The same legislation contains several provisions to bolster
traditional Medicare, sweetening the payment system for doctors,
promising free colon cancer screening for all beneficiaries
and injecting new funding to defray costs for the low-income.
Rep. Fortney (Pete) Stark, D-Calif., the bill's principal
author, dismissed Republican claims that the measure would
destroy the private Medicare plans that insure eight million
seniors. "It eliminates the subsidy" that raises
the government's cost higher than it is under traditional Medicare,
he said. "If they (HMOs) can't make it at 100 percent
of fee-for-service, they obviously shouldn't be in business."
Ironically, in their first major Medicare measure since taking
power in January, Democratic House leaders call for relatively
few changes in a controversial, stand-alone prescription drug
program now in its second year.
Despite repeated complaints that pharmaceutical companies
are favored over patients, the legislation as drafted does
not narrow a gap in coverage known as a donut hole.
The Medicare provisions are largely overshadowed by other
elements in the measure that would expand a federal program
of health care coverage for lower-income children. A vote is
scheduled later in the week.
President Bush has threatened to veto a less sweeping children's
health bill in the Senate. And the two issues combined — coverage
for children and for seniors reflect the deep health care divide
between Democrats, who generally favor greater government involvement
in health care, and Republicans, who promote private alternatives.
In the case of Medicare, Republicans have long favored encouraging
insurance companies to offer coverage to seniors, often with
benefits unavailable in the traditional government-run program.
According to the government's most recent statistics, more
than 8 million beneficiaries are enrolled in these managed
care programs, or about 18 percent of the total Medicare population.

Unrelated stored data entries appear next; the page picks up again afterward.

(* ===== verification/RepoReport.v ===== *)
(** * Comparing and reporting ([freally-chunk]: [diff.rs], [report.rs], [cdr.rs])

    What the repository computes from manifests alone: the difference of two
    snapshots, the report over all of them, and the exchange form of a
    manifest.  The ratio of the report, a floating-point number, and its
    rendering as text are left out, and so are the bytes of the exchange form,
    which [ciborium] writes.

    The second part shows that the numbers are those of the catalog. *)
From S2P Require Import Prelude.
From S2P Require Import Text.
From S2P Require Import Files.
From S2P Require Import Monad.
From S2P Require Import Table.
From S2P Require Import ChunkTypes.
From S2P Require Import ChunkStore.
From S2P Require Import Repository.
From S2P Require Import ChunkWp.
From S2P Require Import ChunkFile.
From S2P Require Import ChunkFileSafety.
From S2P Require Import RepoWp.
From S2P Require Import RepoOps.
From S2P Require Import RepoRestore.
From S2P Require Import RepoSystem.
From S2P Require Import RepoProps.
From stdpp Require Import pretty options.
Open Scope Z_scope.
Open Scope monad_scope.

(** ** Differences ([diff.rs]) *)

Inductive FileChange := Added | Removed | Modified | Unchanged.

#[export] Instance file_change_eq : EqDecision FileChange.
Proof. solve_decision. Defined.

Record FileDiff := {
  fd_path : string;
  fd_change : FileChange;
  fd_old_size : option Z;
  fd_new_size : option Z;
  fd_chunks_shared : Z;
  fd_chunks_changed : Z;
  fd_bytes_added : Z
}.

Congressional experts predict the total will reach 22 percent
by next year.
Largely as a result of legislation enacted while Republicans
controlled Congress, the government pays an estimated $112
per recipient in managed care for every $100 it pays for traditional
coverage.
The legislation would gradually eliminate the difference in
payments over the next decade, with the first impact coming
in the fall of 2008. According to early drafts of the legislation,
the government savings would total $50 billion over five years
and $157 billion over 10.
In addition, the legislation limits the cost for any individual
service under private Medicare, ensuring that no patient pays
more in out of pocket expenses than they would have paid under
traditional Medicare.
Republicans say the effect would be to decimate the private-market
alternative to government coverage.
"Medicare advantage would be destroyed," said Rep.
David Camp of Michigan, the senior Republican on the subcommittee
Stark chairs. "In some states there would be no Medicare
Advantage at all according to testimony before our committee."

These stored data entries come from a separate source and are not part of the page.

(* ===== verification/Filter.v ===== *)
(** * Enumeration filters ([freally-core/src/filter.rs])

    [FilterSet] is what the user sets, [CompiledFilters] what the walker asks.
    The glob language is the [globset] crate: a parser and a matcher, given to
    the definitions as [Globs]. *)
From S2P Require Import Prelude.
From S2P Require Import Text.
From stdpp Require Import options.
Open Scope Z_scope.

(** [globset]: patterns are parsed once, and a set matches when one of its
    patterns does. *)
Class Globs := {
  Glob : Type;
  glob_new : string -> option Glob;
  glob_match : Glob -> path -> bool;
}.

(** What [std::fs::Metadata] tells a filter: size, modification time when the
    platform has one, the Windows attribute bits and the read-only bit. *)
Record Metadata := {
  m_len : Z;
  m_modified : option Z;
  m_attributes : Z;
  m_readonly : bool;
}.

Inductive Platform := Unix | Windows | OtherPlatform.

Record FilterSet := {
  fs_include_globs : list string;
  fs_exclude_globs : list string;
  fs_min_size_bytes : option Z;
  fs_max_size_bytes : option Z;
  fs_min_mtime : option Z;
  fs_max_mtime : option Z;
  fs_skip_hidden : bool;
  fs_skip_system : bool;
  fs_skip_readonly : bool;
}.

Definition default_filter_set : FilterSet :=
  {| fs_include_globs := []; fs_exclude_globs := []; fs_min_size_bytes := None;
     fs_max_size_bytes := None; fs_min_mtime := None; fs_max_mtime := None;
     fs_skip_hidden := false; fs_skip_system := false; fs_skip_readonly := false |}.

Definition is_nil {A} (l : list A) : bool := match l with [] => true | _ => false end.
Definition is_none {A} (o : option A) : bool := match o with None => true | _ => false end.

(** [FilterSet::is_empty] *)
Definition filter_set_is_empty (f : FilterSet) : bool :=
  is_nil (fs_include_globs f) && is_nil (fs_exclude_globs f)
  && is_none (fs_min_size_bytes f) && is_none (fs_max_size_bytes f)
  && is_none (fs_min_mtime f) && is_none (fs_max_mtime f)
  && negb (fs_skip_hidden f) && negb (fs_skip_system f) && negb (fs_skip_readonly f).

(** [FilterError]: which list the pattern came from, and the pattern. *)
Inductive FilterError := InvalidGlob (kind pattern : string).

Section filters.
Context {G : Globs}.

Record CompiledFilters := {
  cf_include : option (list Glob);
  cf_exclude : option (list Glob);
  cf_min_size_bytes : option Z;
  cf_max_size_bytes : option Z;
  cf_min_mtime : option Z;
  cf_max_mtime : option Z;
  cf_skip_hidden : bool;
  cf_skip_system : bool;
  cf_skip_readonly : bool;
}.

Fixpoint build_glob_set (kind : string) (patterns : list string) : result FilterError (list Glob) :=
  match patterns with
  | [] => Ok []
  | p :: rest =>
      let? g := ok_or (glob_new p) (InvalidGlob kind p) in
      let? gs := build_glob_set kind rest in
      Ok (g :: gs)
  end.

(** [(!globs.is_empty()).then_some(set)] *)
Definition then_some {A} (b : bool) (a : A) : option A := if b then Some a else None.

(** [FilterSet::compile] *)
Definition compile (f : FilterSet) : result FilterError CompiledFilters :=
  let? include := build_glob_set "include" (fs_include_globs f) in
  let? exclude := build_glob_set "exclude" (fs_exclude_globs f) in
  Ok {| cf_include := then_some (negb (is_nil (fs_include_globs f))) include;
        cf_exclude := then_some (negb (is_nil (fs_exclude_globs f))) exclude;
        cf_min_size_bytes := fs_min_size_bytes f; cf_max_size_bytes := fs_max_size_bytes f;
        cf_min_mtime := fs_min_mtime f; cf_max_mtime := fs_max_mtime f;
        cf_skip_hidden := fs_skip_hidden f; cf_skip_system := fs_skip_system f;
        cf_skip_readonly := fs_skip_readonly f |}.

(** [GlobSet::is_match] *)
Definition is_match (gs : list Glob) (rel : path) : bool := existsb (fun g => glob_match g rel) gs.

Definition is_hidden (pl : Platform) (rel : path) (m : Metadata) : bool :=
  match pl with
  | Unix => match last rel with
            | Some n => negb (String.eqb n "..") && starts_with "." n
            | None => false
            end
  | Windows => Z.testbit (m_attributes m) 1
  | OtherPlatform => false
  end.

Definition is_system (pl : Platform) (m : Metadata) : bool :=
  match pl with Windows => Z.testbit (m_attributes m) 2 | _ => false end.

Definition is_readonly (m : Metadata) : bool := m_readonly m.

(** [if let Some(x) = o && test(x) { return false; }] *)
Definition unless {A} (o : option A) (test : A -> bool) : bool :=
  match o with Some x => negb (test x) | None => true end.

Definition passes_file (pl : Platform) (c : CompiledFilters) (rel : path) (m : Metadata) : bool :=
  unless (cf_include c) (fun inc => negb (is_match inc rel))
  && unless (cf_exclude c) (fun exc => is_match exc rel)
  && unless (cf_min_size_bytes c) (fun lo => m_len m <? lo)
  && unless (cf_max_size_bytes c) (fun hi => hi <? m_len m)
  && match m_modified m with
     | Some t => unless (cf_min_mtime c) (fun lo => t <? lo) && unless (cf_max_mtime c) (fun hi => hi <? t)
     | None => true
     end
  && negb (cf_skip_hidden c && is_hidden pl rel m)
  && negb (cf_skip_system c && is_system pl m)
  && negb (cf_skip_readonly c && is_readonly m).

Definition passes_dir (pl : Platform) (c : CompiledFilters) (rel : path) (m : Metadata) : bool :=
  unless (cf_exclude c) (fun exc => is_match exc rel)
  && negb (cf_skip_hidden c && is_hidden pl rel m)
  && negb (cf_skip_system c && is_system pl m).

(** ** What a filter set means *)

Lemma build_glob_set_ok kind ps gs :
  build_glob_set kind ps = Ok gs <-> Forall2 (fun p g => glob_new p = Some g) ps gs.
Proof.
  revert gs. induction ps as [|p ps IH]; intros gs; simpl; [split; [by intros [= <-]|by inversion 1]|].
  destruct (glob_new p) as [g|] eqn:Hg; simpl.
  - destruct (build_glob_set kind ps) as [l|e]; simpl.
    + split; [intros [= <-]; constructor; [done|by apply IH]|]. inversion 1 as [|? g' ? l' Hp Hl]; subst.
      rewrite Hg in Hp. injection Hp as <-. apply IH in Hl. by injection Hl as <-.
    + split; [done|]. inversion 1 as [|? ? ? l' _ Hl]; subst. by apply IH in Hl.
  - split; [done|]. inversion 1; congruence.
Qed.

(** The rule for one file in terms of what the user set. *)
Definition file_wanted (pl : Platform) (f : FilterSet) (rel : path) (m : Metadata) : Prop :=
  let matches p := exists g, glob_new p = Some g /\ glob_match g rel = true in
  (fs_include_globs f = [] \/ Exists matches (fs_include_globs f)) /\
  ~ Exists matches (fs_exclude_globs f) /\
  (forall lo, fs_min_size_bytes f = Some lo -> lo <= m_len m) /\
  (forall hi, fs_max_size_bytes f = Some hi -> m_len m <= hi) /\
  (forall lo t, fs_min_mtime f = Some lo -> m_modified m = Some t -> lo <= t) /\
  (forall hi t, fs_max_mtime f = Some hi -> m_modified m = Some t -> t <= hi) /\
  (fs_skip_hidden f = true -> is_hidden pl rel m = false) /\
  (fs_skip_system f = true -> is_system pl m = false) /\
  (fs_skip_readonly f = true -> m_readonly m = false).

Lemma is_match_spec ps gs rel :
  Forall2 (fun p g => glob_new p = Some g) ps gs ->
  is_match gs rel = true <-> Exists (fun p => exists g, glob_new p = Some g /\ glob_match g rel = true) ps.
Proof.
  unfold is_match. induction 1 as [|p g ps gs Hp Hrest IH]; simpl.
  - split; [done|by inversion 1].
  - rewrite orb_true_iff, IH, Exists_cons. split; (intros [H|H]; [left|by right]); [eauto|].
    destruct H as (g' & ? & ?). congruence.
Qed.

Lemma unless_spec {A} (o : option A) test : unless o test = true <-> forall x, o = Some x -> test x = false.
Proof.
  destruct o as [a|]; simpl; [|by split; [intros _ ? [=]|]]. rewrite negb_true_iff.
  split; [by intros ? ? [= <-]|eauto].
Qed.

Lemma guard_spec b c : negb (b && c) = true <-> (b = true -> c = false).
Proof. destruct b, c; naive_solver. Qed.

Lemma included_spec ps gs rel :
  Forall2 (fun p g => glob_new p = Some g) ps gs ->
  unless (then_some (negb (is_nil ps)) gs) (fun inc => negb (is_match inc rel)) = true <->
  ps = [] \/ Exists (fun p => exists g, glob_new p = Some g /\ glob_match g rel = true) ps.
Proof.
  intros H. rewrite <- (is_match_spec _ _ _ H). destruct ps as [|p ps]; simpl; [naive_solver|].
  rewrite negb_involutive. naive_solver.
Qed.

Lemma excluded_spec ps gs rel :
  Forall2 (fun p g => glob_new p = Some g) ps gs ->
  unless (then_some (negb (is_nil ps)) gs) (fun exc => is_match exc rel) = true <->
  ~ Exists (fun p => exists g, glob_new p = Some g /\ glob_match g rel = true) ps.
Proof.
  intros H. rewrite <- (is_match_spec _ _ _ H). destruct ps as [|p ps]; simpl.
  - inversion H; subst. naive_solver.
  - rewrite negb_true_iff. by destruct (is_match gs rel).
Qed.

(** When the patterns of a filter set compile, a file passes exactly if
    the rule the user wrote wants it: it matches an include pattern when there
    are any, no exclude pattern, and keeps every bound and attribute rule. *)
Theorem passes_file_exact pl f c rel m :
  compile f = Ok c -> passes_file pl c rel m = true <-> file_wanted pl f rel m.
Proof.
  unfold compile. intros (inc & Hi & (exc & He & [= <-])%result_bind_Ok)%result_bind_Ok.
  apply build_glob_set_ok in Hi, He. unfold passes_file, file_wanted. simpl.
  rewrite !andb_true_iff, (included_spec _ _ _ Hi), (excluded_spec _ _ _ He), !unless_spec, !guard_spec.
  setoid_rewrite Z.ltb_ge. unfold is_readonly.
  destruct (m_modified m) as [t|]; [rewrite andb_true_iff, !unless_spec; setoid_rewrite Z.ltb_ge|];
    naive_solver.
Qed.

(** Directories answer to the exclude patterns and the attribute rules only:
    a directory that no exclude pattern and no attribute rule rejects is
    walked, whatever the include patterns and the bounds say. *)
Lemma passes_dir_ignores_includes pl f c rel m :
  compile f = Ok c ->
  passes_dir pl c rel m = true <->
  ~ Exists (fun p => exists g, glob_new p = Some g /\ glob_match g rel = true) (fs_exclude_globs f) /\
  (fs_skip_hidden f = true -> is_hidden pl rel m = false) /\
  (fs_skip_system f = true -> is_system pl m = false).
Proof.
  unfold compile. intros (inc & Hi & (exc & He & [= <-])%result_bind_Ok)%result_bind_Ok.
  apply build_glob_set_ok in Hi, He. unfold passes_dir. simpl.
  rewrite !andb_true_iff, (excluded_spec _ _ _ He), !guard_spec. tauto.
Qed.

(** An empty set compiles and lets everything through. *)
Lemma empty_set_passes pl f rel m :
  filter_set_is_empty f = true -> exists c, compile f = Ok c /\ passes_file pl c rel m = true.
Proof.
  destruct f as [[] [] [] [] [] [] [] [] []]; try done. intros _. eexists. split; [done|].
  unfold passes_file. simpl. by destruct (m_modified m).
Qed.
End filters.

In an interview, he said Democrats were cutting managed care
Medicare to pay for an expansion of coverage for low-income
children, a trade-off he called "their first step to universal,
government-run health care."
"I think beneficiaries are not going to be confused," said
Karen Ignagni, president of the American Health Insurance Providers,
an industry group. "This is a safety net issue for them."
And one prominent Democratic pollster, Mark Mellman, has cautioned
in a recent memo that seniors "overwhelmingly oppose cuts" to
either traditional or private-run Medicare.

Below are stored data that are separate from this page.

(** Steps of the dispatcher and the walker: the sums stay. *)
Lemma accounted_ext s s' :
  accounted s ->
  n_files (w_counters (t_world s')) = n_files (w_counters (t_world s)) ->
  n_bytes (w_counters (t_world s')) = n_bytes (w_counters (t_world s)) ->
  n_skipped (w_counters (t_world s')) = n_skipped (w_counters (t_world s)) ->
  n_errored (w_counters (t_world s')) = n_errored (w_counters (t_world s)) ->
  (exists l, t_tasks s' = t_tasks s ++ l /\ Forall (fun k => k_state k = Queued) l) ->
  (t_first_error s <> None -> t_first_error s' <> None) -> (t_aborted s = true -> t_aborted s' = true) ->
  accounted s'.
Proof using Type.
  intros [H1 H2 H3 H4 H5] E1 E2 E3 E4 (l & El & Hl) Hf Ha.
  assert (forall f, tally f l = 0) as Ht.
  { intros f. clear -Hl. induction Hl as [|k l Hk _ IH]; [done|]. simpl. rewrite IH.
    unfold weight, outcome. by rewrite Hk. }
  split; rewrite ?E1, ?E2, ?E3, ?E4, El, ?tally_app, ?Ht, ?Z.add_0_r; try done.
  apply Forall_app. split.
  - eapply Forall_impl; [exact H5|]. intros k. unfold heard. destruct (k_state k) as [| | | |[[]|]]; auto.
  - eapply Forall_impl; [exact Hl|]. intros k Hk. unfold heard. by rewrite Hk.
Qed.

Lemma accounted_same s s' :
  accounted s -> w_counters (t_world s') = w_counters (t_world s) -> t_tasks s' = t_tasks s ->
  (t_first_error s <> None -> t_first_error s' <> None) -> (t_aborted s = true -> t_aborted s' = true) ->
  accounted s'.
Proof using Type.
  intros Ha Ec Et. apply accounted_ext; rewrite ?Ec; try done. exists []. by rewrite app_nil_r.
Qed.

Lemma accounted_work i s s' : accounted s -> work_step opts i s = Some s' -> accounted s'.
Proof using Type.
  intros [H1 H2 H3 H4 H5] (k & st & w & Hk & (Hc & Ho & Hj)%task_move_counts & ->)%work_step_inv.
  assert (Hw : forall f, tally f (<[i := set_state st k]> (t_tasks s)) =
    tally f (t_tasks s) + weight f (set_state st k)).
  { intros f. rewrite (tally_insert _ _ _ _ _ Hk). unfold weight at 1. rewrite Ho. lia. }
  assert (Hst : forall f, weight f (set_state st k) = match st with Settled (Ok o) => f o | _ => 0 end).
  { intros f. unfold weight, outcome. simpl. destruct st as [| | |[]|r]; try done. by destruct (Hj r). }
  split; simpl; rewrite ?Hw, ?Hst, ?Hc.
  5: { apply Forall_insert; [exact H5|]. unfold heard. simpl. destruct st as [| | | |r]; try done. by destruct (Hj r). }
  all: destruct st as [| | |[[]|]|]; simpl; unfold add64; rewrite ?Z.add_0_r; try done;
    by rewrite ?H1, ?H2, ?H3, ?H4, wrap64_add.
Qed.

Lemma accounted_join i s s' : accounted s -> join_step i s = Some s' -> accounted s'.
Proof using Type.
  intros [H1 H2 H3 H4 H5]. unfold join_step. destruct (t_phase s); try done.
  destruct (t_tasks s !! i) as [k|] eqn:Hk; [|done]. destruct (k_state k) as [| | |r|] eqn:Hst; try done.
  assert (Hw : forall f, tally f (<[i := set_state (Joined r) k]> (t_tasks s)) = tally f (t_tasks s)).
  { intros f. rewrite (tally_insert _ _ _ _ _ Hk). unfold weight, outcome. simpl. rewrite Hst. destruct r; lia. }
  assert (Hrest : forall s1 : Tree S, (t_first_error s <> None -> t_first_error s1 <> None) ->
    (t_aborted s = true -> t_aborted s1 = true) -> heard s1 (set_state (Joined r) k) ->
    Forall (heard s1) (<[i := set_state (Joined r) k]> (t_tasks s))).
  { intros s1 Hf Ha Hh. apply Forall_insert; [|done]. eapply Forall_impl; [exact H5|].
    intros k'. unfold heard. destruct (k_state k') as [| | | |[[]|]]; auto. }
  intros [= <-]. destruct r as [[b| | |]|err]; split; simpl; rewrite ?Hw; try done; apply Hrest; unfold heard; simpl; try done;
    by destruct (t_first_error s).
Qed.

Lemma accounted_dir e ds fs s : accounted s -> accounted (dispatch_dir mode dst_root e ds fs s).
Proof using Type.
  intros Hs. unfold dispatch_dir. destruct (w_cancelled _); [by apply accounted_same with s|].
  destruct (create_dir_all _ _ _) as [d [k|]]; [|by apply accounted_same with s].
  destruct mode; apply accounted_same with s; simpl; try done; by destruct (t_first_error s).
Qed.

Lemma accounted_step a s s' : accounted s -> step a s = Some s' -> accounted s'.
Proof using Type.
  intros Hs. unfold TreeCopy.step. destruct (w_died _); [done|].
  destruct a as [| |i|i|]; [| |by apply accounted_join|by apply accounted_work|].
  - unfold walk_step. destruct (t_left s); [done|]. destruct (decide _); [|done]. intros [= <-].
    by apply accounted_same with s.
  - unfold dispatch_step. destruct (t_phase s) as [|[|e ds] [|e' fs]| | |]; [| | | | | | |done].
    + unfold dispatch_batch. destruct (t_chan s).
      * destruct (t_left s); [|done]. intros [= <-]. by apply accounted_same with s.
      * destruct (w_cancelled _); intros [= <-]; [by apply accounted_same with s|].
        apply accounted_ext with s; try done. exists []. by rewrite app_nil_r.
    + intros [= <-]. by apply accounted_same with s.
    + intros [= <-]. unfold dispatch_file. destruct (w_cancelled _); [by apply accounted_same with s|].
      apply accounted_ext with s; try done. exists [spawn dst_root e']. split; [done|by repeat constructor].
    + intros [= <-]. by apply accounted_dir.
    + intros [= <-]. by apply accounted_dir.
    + destruct (forallb _ _); [|done]. intros [= <-]. by apply accounted_same with s.
    + destruct (t_left s); [|done]. intros [= <-]. unfold conclude.
      set (s1 := match mode with FromWalk => _ | FromScan => _ end).
      assert (accounted s1) as H1.
      { unfold s1. destruct mode; [destruct (t_walk_ok s)|]; try done.
        apply accounted_same with s; simpl; try done. by destruct (t_first_error s). }
      destruct (t_first_error s1); [by apply accounted_same with s1|].
      destruct (_ || _); by apply accounted_same with s1.
  - destruct (w_cancelled _); [done|]. intros [= <-]. by apply accounted_same with s.
Qed.
(** C11: A tree copy can only get stuck waiting for its walker after it was
    cancelled, with the channel full and the walker not done: without a
    cancellation, and always when the walk has at most one batch more than
    the channel holds (up to 300,000 entries), whoever is to move next can. *)
Theorem hang_needs_a_cancelled_long_walk w batches ok acts s :
  run acts (machine w batches ok) = Some s -> stuck s ->
  t_phase s = Waiting /\ w_cancelled (t_world s) = true /\ t_left s <> [] /\
  length (t_chan s) = capacity mode /\ (capacity mode + 2 <= length batches)%nat.
Proof using CL.
  intros Hr Hst. destruct (stuck_shape s Hst) as (Hph & Hl & Hc).
  assert (Hf : flowing (length batches) s).
  { apply (run_invariant _ acts (machine w batches ok)); [|apply machine_flowing|done]. apply flowing_step. }
  assert (Hp : planned src_root dst_root batches s).
  { apply (run_invariant _ acts (machine w batches ok)); [|apply machine_planned|done].
    intros a s1 s2. apply planned_step. }
  destruct Hf as [H1 H2 H3]. unfold on_the_way in *. rewrite Hph in H3.
  assert (0 < length (t_left s))%nat by by (destruct (t_left s); [|simpl; lia]).
  split_and!; [done| |done|lia|destruct H3 as [?|[?|?]]; [done|lia|lia]].
  destruct (w_cancelled (t_world s)) eqn:Hw; [done|]. destruct (pl_ended _ _ _ _ Hp) as [_ ?]; [|done|done].
  unfold ended. by rewrite Hph.
Qed.

(** ** The hang *)

Definition hung (s : Tree S) : Prop :=
  (t_phase s = Joining \/ t_phase s = Waiting) /\ (length (t_chan s) <= capacity mode)%nat /\
  (capacity mode < on_the_way s)%nat.

Lemma hung_step a s s' : hung s -> step a s = Some s' -> hung s'.
Proof using Type.
  intros (Hph & Hc & Ho) Hs. assert (Hn : forall n, flowing n s -> flowing n s') by (intros n ?; by eapply flowing_step).
  revert Hs. unfold TreeCopy.step, hung, on_the_way in *. destruct (w_died _); [done|]. destruct a as [| |i|i|].
  - unfold walk_step. destruct (t_left s) as [|b l] eqn:Hl; [done|]. destruct (decide _); [|done]. intros [= <-].
    simpl in *. rewrite length_app. simpl. split; [done|lia].
  - unfold dispatch_step. destruct Hph as [-> | ->].
    + destruct (forallb _ _); [|done]. intros [= <-]. simpl. split; [by right|done].
    + destruct (t_left s); [simpl in Ho; lia|done].
  - unfold join_step. destruct (t_phase s) eqn:Hp; try done. destruct (t_tasks s !! i) as [k|]; [|done].
    destruct (k_state k) as [| | |r|]; try done. intros [= <-]. destruct r as [[]|]; simpl; rewrite Hp; split; auto.
  - by intros (k & st & w & _ & _ & ->)%work_step_inv.
  - destruct (w_cancelled _); [done|]. by intros [= <-].
Qed.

"Seniors will punish members who vote for Medicare cuts
at the polls," he wrote.
If House Democrats are concerned about political repercussions,
they haven't shown it.
A seven-page packet recently distributed to first-term Democrats
stressed that the legislation would eliminate "the HMO
slush fund and overpayments, funded with taxpayer dollars," head
off a looming 10 percent cut in doctor payments and extend
the solvency of the Medicare trust fund by two years.
While Democrats sound confident they can succeed in passing
the legislation through the House, its fate in the Senate is
less clear. Sen. Max Baucus, D-Mont., chairman of the Senate
Finance Committee, chose to pay for expanded children's health
care solely by raising the tobacco tax, and contains none of
the Medicare changes in the House measure.
And while numerous Democrats said they expect some changes
to emerge eventually in a compromise bill, support for Medicare
advantage in the Senate is stronger than in the House.